> _What you need to do_
What is the number of lines in the data below that contain "PStr"? Answer with that number and no other words.

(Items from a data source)
-------------------------
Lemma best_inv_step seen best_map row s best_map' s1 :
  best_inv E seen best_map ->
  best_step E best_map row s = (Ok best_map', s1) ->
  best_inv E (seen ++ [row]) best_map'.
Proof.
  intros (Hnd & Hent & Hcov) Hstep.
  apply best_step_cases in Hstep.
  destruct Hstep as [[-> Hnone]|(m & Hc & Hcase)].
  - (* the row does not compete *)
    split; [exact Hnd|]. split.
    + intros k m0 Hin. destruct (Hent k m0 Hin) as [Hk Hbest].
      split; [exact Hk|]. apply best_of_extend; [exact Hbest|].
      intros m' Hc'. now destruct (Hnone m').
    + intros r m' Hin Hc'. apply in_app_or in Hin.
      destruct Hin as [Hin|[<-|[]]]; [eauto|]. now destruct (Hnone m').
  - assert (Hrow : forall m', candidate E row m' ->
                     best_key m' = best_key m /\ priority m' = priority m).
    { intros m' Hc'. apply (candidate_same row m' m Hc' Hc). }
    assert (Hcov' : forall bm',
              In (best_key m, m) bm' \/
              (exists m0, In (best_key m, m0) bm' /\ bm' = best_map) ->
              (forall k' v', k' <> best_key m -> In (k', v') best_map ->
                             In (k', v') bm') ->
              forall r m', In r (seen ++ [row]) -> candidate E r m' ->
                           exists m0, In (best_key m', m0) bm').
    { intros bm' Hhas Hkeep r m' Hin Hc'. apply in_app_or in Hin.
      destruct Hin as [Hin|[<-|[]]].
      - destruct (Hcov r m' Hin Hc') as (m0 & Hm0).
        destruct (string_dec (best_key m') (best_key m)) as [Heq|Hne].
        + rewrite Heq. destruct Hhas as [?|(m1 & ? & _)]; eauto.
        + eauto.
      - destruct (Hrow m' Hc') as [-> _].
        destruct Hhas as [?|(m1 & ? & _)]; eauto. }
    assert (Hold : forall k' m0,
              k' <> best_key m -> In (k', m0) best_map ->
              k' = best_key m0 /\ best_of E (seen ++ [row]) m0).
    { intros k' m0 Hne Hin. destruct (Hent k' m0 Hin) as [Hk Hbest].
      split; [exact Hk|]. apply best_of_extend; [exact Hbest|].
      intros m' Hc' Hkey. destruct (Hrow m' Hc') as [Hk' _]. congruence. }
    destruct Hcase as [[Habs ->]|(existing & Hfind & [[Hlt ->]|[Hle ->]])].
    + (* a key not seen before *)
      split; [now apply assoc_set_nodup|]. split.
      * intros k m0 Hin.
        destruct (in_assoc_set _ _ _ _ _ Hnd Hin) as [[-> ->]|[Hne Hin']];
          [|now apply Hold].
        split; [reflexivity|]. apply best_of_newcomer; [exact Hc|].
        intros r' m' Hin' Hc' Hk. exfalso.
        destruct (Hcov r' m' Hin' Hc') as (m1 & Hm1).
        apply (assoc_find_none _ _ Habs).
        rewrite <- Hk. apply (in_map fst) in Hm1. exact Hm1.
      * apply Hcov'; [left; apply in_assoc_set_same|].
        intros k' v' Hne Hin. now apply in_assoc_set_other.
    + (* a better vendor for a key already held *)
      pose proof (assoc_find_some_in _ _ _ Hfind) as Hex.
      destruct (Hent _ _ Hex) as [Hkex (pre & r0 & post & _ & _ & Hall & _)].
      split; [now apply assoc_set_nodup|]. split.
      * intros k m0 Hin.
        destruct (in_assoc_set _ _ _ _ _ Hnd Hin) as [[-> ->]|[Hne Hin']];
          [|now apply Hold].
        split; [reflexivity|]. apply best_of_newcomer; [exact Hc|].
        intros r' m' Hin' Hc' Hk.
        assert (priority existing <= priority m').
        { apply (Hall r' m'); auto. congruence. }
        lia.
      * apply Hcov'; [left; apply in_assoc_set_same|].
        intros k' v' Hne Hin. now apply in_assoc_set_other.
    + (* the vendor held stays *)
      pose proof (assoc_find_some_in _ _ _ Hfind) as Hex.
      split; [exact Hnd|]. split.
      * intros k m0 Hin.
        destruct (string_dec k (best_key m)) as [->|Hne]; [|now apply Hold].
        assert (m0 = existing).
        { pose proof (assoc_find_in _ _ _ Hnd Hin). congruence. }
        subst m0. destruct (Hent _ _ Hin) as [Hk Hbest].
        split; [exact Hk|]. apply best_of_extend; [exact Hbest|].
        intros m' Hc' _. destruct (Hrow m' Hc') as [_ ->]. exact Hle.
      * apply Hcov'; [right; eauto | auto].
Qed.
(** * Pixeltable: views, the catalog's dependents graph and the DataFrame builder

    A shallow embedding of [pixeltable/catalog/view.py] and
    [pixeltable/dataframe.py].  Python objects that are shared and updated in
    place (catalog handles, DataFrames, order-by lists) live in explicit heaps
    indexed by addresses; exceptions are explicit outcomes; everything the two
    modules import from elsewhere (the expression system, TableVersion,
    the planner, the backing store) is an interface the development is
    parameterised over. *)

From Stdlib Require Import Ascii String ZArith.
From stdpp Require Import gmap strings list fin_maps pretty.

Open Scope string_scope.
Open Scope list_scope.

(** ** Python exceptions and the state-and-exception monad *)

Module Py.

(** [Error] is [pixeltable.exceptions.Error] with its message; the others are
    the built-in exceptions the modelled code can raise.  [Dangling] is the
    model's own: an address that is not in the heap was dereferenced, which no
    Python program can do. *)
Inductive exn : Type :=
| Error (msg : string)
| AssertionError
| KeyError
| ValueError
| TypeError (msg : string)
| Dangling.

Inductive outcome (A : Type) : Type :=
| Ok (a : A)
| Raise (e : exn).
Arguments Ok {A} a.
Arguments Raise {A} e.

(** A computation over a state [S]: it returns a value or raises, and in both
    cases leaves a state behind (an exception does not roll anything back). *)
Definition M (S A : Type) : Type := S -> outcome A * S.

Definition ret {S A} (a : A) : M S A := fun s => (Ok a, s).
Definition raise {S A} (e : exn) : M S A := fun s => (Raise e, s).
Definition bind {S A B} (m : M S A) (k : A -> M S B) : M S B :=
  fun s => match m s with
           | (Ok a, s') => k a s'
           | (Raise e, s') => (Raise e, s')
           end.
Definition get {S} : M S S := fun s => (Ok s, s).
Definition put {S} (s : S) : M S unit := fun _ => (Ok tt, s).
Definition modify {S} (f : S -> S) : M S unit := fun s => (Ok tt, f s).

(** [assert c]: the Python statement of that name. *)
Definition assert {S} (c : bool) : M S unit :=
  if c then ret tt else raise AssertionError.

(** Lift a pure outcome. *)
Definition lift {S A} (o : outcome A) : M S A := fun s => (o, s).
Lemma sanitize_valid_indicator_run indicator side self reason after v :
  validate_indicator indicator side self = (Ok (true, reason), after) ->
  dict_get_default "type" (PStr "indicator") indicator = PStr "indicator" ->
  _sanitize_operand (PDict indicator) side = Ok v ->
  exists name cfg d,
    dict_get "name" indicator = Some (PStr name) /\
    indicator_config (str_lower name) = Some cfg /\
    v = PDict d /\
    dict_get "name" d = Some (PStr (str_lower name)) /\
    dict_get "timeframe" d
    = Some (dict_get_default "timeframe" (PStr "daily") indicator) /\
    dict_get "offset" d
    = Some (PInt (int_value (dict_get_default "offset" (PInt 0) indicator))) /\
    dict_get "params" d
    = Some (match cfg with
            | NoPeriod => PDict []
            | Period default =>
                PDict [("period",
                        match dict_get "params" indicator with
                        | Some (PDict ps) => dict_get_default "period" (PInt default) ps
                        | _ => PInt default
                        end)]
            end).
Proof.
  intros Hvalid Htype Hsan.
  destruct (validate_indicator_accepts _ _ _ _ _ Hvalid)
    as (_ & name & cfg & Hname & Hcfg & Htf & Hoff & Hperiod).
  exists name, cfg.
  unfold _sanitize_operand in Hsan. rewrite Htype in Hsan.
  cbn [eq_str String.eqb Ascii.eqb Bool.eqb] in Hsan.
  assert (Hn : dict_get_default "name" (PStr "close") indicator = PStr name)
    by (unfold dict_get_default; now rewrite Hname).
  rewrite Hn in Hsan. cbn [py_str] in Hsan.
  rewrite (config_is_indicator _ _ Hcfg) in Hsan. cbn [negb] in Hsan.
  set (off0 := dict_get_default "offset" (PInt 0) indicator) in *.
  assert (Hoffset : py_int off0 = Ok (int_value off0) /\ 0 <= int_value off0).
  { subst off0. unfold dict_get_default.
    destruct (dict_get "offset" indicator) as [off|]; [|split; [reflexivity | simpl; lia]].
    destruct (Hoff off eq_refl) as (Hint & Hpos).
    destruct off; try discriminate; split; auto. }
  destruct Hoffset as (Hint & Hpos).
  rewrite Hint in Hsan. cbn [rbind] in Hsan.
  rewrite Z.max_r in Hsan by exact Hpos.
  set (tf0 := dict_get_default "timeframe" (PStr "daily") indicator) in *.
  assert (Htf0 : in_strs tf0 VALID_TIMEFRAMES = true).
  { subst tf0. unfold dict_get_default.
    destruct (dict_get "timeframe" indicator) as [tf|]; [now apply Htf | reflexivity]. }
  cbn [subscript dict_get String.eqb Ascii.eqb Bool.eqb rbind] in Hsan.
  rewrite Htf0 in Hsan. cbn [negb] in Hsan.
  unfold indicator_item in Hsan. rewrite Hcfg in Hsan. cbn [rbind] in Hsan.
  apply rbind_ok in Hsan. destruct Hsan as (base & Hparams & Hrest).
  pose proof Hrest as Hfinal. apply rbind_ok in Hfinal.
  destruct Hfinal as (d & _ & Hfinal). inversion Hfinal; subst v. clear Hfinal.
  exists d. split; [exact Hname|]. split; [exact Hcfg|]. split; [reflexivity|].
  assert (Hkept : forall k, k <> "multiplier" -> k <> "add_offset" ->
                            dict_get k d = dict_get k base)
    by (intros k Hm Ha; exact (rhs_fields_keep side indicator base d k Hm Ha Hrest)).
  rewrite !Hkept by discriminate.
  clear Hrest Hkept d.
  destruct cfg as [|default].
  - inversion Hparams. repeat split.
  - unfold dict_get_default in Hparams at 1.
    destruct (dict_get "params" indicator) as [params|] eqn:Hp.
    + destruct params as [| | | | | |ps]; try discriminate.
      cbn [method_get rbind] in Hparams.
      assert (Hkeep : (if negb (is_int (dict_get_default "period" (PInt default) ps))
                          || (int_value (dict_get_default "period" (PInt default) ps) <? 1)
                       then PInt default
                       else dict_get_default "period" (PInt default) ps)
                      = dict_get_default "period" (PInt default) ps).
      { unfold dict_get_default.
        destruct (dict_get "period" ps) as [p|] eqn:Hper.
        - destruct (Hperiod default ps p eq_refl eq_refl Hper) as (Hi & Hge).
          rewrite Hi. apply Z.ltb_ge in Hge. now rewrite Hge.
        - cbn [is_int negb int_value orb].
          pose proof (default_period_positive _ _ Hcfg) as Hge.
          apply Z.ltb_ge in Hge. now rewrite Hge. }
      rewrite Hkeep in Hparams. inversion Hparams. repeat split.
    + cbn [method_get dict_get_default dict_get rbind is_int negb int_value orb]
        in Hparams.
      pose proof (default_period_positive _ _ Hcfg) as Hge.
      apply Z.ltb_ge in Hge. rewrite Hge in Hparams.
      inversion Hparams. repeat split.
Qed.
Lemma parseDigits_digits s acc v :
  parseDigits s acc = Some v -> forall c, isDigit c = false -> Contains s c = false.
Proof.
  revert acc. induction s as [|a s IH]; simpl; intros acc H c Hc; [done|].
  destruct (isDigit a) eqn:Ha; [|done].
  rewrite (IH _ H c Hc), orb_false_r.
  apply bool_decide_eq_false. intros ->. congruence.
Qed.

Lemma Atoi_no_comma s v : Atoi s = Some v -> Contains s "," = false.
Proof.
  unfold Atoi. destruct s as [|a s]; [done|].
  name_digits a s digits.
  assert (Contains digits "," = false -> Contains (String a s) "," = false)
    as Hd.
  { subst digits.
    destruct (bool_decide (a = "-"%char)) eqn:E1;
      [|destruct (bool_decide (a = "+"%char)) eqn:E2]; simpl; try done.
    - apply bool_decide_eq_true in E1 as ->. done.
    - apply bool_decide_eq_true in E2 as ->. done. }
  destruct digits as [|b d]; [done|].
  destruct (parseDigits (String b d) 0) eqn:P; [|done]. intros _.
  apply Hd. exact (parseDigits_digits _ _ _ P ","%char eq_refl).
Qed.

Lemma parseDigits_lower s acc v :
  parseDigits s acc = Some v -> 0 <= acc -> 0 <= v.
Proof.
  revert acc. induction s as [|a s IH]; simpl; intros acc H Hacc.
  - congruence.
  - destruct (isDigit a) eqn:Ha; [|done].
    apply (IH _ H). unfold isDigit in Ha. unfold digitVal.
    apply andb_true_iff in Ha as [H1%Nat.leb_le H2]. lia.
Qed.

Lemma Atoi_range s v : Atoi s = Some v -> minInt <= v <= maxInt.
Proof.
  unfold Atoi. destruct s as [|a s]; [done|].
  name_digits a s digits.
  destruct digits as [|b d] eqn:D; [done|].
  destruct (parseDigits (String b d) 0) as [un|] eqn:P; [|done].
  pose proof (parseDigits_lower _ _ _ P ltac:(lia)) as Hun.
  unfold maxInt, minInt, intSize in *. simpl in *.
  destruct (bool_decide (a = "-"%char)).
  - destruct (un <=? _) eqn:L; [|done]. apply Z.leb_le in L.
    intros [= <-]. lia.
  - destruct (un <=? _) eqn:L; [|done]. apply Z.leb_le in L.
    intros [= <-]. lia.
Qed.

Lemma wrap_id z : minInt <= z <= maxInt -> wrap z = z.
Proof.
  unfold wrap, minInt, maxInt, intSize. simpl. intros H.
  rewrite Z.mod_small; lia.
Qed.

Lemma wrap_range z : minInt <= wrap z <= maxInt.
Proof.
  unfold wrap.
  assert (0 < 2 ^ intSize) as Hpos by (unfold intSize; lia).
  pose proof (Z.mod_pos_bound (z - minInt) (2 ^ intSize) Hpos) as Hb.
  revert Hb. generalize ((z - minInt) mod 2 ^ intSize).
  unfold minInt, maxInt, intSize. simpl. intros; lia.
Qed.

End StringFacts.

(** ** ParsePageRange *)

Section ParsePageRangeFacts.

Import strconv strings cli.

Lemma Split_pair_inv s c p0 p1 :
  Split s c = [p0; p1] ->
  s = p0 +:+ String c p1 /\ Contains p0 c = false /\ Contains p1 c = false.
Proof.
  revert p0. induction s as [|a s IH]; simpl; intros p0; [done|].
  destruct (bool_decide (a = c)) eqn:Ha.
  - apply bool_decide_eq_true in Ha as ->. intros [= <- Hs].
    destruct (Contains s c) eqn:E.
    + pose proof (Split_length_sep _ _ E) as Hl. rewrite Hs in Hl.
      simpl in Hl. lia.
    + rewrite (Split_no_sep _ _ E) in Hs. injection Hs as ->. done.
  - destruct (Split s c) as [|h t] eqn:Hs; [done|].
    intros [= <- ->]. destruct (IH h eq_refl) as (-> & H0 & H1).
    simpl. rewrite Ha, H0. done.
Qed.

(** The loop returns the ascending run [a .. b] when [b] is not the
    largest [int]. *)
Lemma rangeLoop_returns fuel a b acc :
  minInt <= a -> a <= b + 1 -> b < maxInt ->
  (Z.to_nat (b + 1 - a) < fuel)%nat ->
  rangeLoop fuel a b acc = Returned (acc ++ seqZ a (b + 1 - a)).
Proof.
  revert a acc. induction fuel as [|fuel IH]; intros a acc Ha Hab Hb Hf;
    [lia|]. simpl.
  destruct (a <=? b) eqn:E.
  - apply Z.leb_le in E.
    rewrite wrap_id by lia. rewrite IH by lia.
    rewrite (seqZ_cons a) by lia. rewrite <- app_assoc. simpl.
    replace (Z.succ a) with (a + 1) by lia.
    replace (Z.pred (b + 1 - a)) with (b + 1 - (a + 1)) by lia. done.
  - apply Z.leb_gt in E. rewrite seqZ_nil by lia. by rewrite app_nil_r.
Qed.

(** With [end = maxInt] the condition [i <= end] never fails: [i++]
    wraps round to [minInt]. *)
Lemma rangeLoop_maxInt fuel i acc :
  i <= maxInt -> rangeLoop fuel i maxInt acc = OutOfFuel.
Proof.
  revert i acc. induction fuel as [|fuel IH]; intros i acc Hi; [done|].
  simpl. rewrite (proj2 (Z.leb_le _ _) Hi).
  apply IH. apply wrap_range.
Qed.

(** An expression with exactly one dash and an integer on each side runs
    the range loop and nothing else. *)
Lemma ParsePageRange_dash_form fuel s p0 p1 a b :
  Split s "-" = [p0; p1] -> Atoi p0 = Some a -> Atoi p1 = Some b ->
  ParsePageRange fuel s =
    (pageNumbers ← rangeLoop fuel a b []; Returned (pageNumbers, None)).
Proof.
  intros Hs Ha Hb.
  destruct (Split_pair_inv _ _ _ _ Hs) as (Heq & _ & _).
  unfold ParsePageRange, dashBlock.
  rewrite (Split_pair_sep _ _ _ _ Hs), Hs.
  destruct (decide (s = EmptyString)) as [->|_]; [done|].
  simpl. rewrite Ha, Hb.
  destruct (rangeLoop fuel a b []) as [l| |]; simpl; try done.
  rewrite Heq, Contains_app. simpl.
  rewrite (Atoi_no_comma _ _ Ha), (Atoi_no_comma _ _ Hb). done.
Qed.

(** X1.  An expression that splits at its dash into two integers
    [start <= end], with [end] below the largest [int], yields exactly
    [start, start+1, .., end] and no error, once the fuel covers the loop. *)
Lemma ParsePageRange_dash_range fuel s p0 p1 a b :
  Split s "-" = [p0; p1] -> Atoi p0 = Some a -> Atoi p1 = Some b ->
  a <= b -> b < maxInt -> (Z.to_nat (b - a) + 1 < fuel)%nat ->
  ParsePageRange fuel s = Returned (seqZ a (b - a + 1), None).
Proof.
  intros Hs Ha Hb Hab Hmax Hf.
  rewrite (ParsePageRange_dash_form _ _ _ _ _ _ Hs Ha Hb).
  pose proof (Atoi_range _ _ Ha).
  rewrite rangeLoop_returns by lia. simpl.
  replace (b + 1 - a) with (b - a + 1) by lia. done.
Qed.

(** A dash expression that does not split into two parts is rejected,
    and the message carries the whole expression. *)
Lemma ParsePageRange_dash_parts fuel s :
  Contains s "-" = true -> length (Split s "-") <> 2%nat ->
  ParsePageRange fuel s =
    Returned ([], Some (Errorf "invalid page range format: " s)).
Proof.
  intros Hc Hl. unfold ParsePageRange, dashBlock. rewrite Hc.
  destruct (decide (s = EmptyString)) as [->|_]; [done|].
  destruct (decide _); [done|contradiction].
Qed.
-------------------------
> _Result below_
6